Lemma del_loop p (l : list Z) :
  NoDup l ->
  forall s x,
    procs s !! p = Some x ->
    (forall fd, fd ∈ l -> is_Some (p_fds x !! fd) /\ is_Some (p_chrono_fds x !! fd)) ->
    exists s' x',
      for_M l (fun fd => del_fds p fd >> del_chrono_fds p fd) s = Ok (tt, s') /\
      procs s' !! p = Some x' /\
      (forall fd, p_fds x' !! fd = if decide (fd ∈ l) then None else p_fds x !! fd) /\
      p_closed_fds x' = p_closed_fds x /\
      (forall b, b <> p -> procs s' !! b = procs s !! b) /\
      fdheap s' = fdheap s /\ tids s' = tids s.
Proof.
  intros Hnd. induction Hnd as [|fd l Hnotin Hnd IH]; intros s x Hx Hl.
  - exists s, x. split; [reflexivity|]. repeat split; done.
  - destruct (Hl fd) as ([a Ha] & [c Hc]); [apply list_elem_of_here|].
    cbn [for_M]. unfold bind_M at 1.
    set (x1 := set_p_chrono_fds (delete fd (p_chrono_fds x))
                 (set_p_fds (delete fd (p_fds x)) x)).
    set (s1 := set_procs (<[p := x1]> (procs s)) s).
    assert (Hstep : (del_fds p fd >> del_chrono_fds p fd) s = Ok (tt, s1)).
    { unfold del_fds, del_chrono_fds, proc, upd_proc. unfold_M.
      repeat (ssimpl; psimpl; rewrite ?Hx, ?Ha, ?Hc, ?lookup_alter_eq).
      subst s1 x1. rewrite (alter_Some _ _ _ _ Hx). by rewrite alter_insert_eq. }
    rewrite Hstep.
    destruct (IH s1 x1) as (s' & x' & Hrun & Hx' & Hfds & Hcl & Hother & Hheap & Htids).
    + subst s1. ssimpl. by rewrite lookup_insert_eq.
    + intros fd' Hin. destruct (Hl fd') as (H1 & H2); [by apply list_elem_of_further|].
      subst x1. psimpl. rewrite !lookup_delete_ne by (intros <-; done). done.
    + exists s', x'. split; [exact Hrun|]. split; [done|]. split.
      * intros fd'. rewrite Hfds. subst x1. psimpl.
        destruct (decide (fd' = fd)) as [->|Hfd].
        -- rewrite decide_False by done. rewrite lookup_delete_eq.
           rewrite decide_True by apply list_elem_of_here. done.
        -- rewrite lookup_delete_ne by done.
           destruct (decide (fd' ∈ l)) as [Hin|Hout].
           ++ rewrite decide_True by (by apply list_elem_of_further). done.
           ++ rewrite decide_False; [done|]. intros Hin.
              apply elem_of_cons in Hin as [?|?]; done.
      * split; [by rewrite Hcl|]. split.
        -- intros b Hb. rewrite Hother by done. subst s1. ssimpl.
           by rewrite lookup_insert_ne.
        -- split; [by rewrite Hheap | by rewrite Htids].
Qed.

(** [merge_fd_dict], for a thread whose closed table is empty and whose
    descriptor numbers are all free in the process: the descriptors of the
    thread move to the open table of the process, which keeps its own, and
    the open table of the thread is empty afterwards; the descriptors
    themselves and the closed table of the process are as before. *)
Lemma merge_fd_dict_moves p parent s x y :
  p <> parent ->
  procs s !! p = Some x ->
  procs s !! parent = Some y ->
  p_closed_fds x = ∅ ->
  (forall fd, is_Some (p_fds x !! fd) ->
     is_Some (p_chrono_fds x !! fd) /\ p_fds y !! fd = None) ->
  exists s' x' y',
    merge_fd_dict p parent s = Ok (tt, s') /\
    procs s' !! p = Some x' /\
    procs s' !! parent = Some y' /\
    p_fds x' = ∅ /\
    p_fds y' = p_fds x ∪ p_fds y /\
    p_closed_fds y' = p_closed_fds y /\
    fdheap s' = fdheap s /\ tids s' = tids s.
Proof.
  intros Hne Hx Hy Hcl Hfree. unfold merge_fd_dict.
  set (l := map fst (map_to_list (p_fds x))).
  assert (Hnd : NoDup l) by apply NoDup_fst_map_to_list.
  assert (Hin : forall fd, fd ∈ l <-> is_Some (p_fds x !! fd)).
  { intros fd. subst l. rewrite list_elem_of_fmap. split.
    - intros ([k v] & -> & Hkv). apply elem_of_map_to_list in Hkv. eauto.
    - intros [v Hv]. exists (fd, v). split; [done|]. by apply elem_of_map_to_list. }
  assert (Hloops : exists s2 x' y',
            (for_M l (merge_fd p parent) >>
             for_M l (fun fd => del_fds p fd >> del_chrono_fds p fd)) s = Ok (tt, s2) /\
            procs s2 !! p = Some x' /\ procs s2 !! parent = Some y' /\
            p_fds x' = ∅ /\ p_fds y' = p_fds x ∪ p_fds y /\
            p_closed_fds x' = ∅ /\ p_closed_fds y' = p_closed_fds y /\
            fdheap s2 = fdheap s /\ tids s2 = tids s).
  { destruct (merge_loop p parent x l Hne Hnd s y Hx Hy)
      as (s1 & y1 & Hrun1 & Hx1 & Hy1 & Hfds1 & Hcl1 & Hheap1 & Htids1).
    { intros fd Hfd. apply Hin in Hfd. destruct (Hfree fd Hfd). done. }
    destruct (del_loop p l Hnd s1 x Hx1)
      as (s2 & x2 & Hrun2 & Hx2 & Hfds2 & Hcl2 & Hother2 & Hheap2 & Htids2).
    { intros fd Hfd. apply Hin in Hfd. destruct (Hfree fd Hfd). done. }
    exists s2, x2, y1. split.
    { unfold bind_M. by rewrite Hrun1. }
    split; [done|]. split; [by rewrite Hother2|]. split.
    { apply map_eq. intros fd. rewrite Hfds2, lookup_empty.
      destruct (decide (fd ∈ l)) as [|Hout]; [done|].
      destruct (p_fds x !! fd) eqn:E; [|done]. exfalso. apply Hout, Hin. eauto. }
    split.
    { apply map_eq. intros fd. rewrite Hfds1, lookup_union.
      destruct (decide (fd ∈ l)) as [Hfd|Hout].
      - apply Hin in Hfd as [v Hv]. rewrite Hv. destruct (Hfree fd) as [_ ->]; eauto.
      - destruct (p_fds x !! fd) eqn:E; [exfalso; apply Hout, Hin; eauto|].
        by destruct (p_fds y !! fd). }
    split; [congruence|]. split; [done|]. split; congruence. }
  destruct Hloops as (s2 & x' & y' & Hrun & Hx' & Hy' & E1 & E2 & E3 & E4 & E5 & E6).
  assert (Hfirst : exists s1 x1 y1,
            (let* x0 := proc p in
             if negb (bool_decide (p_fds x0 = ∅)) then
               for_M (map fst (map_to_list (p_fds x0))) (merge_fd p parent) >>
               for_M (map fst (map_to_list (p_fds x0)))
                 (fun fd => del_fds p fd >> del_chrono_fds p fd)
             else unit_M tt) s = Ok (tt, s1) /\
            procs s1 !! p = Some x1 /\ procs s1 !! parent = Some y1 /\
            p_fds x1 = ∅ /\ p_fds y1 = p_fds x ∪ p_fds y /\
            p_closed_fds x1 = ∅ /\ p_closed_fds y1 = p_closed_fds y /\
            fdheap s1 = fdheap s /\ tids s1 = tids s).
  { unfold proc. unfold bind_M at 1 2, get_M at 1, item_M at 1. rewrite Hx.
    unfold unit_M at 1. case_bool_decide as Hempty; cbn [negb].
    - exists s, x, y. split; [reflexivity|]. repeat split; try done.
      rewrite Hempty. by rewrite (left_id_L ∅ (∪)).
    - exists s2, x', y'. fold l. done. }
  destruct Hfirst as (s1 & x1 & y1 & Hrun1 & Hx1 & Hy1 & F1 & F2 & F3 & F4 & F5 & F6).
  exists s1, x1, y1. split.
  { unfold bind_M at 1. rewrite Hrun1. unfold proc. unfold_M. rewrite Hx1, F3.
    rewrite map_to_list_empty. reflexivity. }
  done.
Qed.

────

:: Exercise requirements ::
Could you transcribe the entries exactly, from the first line through the line containing "proc, upd_proc. unfold_M.", and give nothing more?

:: Response area ::
Lemma del_loop p (l : list Z) :
  NoDup l ->
  forall s x,
    procs s !! p = Some x ->
    (forall fd, fd ∈ l -> is_Some (p_fds x !! fd) /\ is_Some (p_chrono_fds x !! fd)) ->
    exists s' x',
      for_M l (fun fd => del_fds p fd >> del_chrono_fds p fd) s = Ok (tt, s') /\
      procs s' !! p = Some x' /\
      (forall fd, p_fds x' !! fd = if decide (fd ∈ l) then None else p_fds x !! fd) /\
      p_closed_fds x' = p_closed_fds x /\
      (forall b, b <> p -> procs s' !! b = procs s !! b) /\
      fdheap s' = fdheap s /\ tids s' = tids s.
Proof.
  intros Hnd. induction Hnd as [|fd l Hnotin Hnd IH]; intros s x Hx Hl.
  - exists s, x. split; [reflexivity|]. repeat split; done.
  - destruct (Hl fd) as ([a Ha] & [c Hc]); [apply list_elem_of_here|].
    cbn [for_M]. unfold bind_M at 1.
    set (x1 := set_p_chrono_fds (delete fd (p_chrono_fds x))
                 (set_p_fds (delete fd (p_fds x)) x)).
    set (s1 := set_procs (<[p := x1]> (procs s)) s).
    assert (Hstep : (del_fds p fd >> del_chrono_fds p fd) s = Ok (tt, s1)).
    { unfold del_fds, del_chrono_fds, proc, upd_proc. unfold_M.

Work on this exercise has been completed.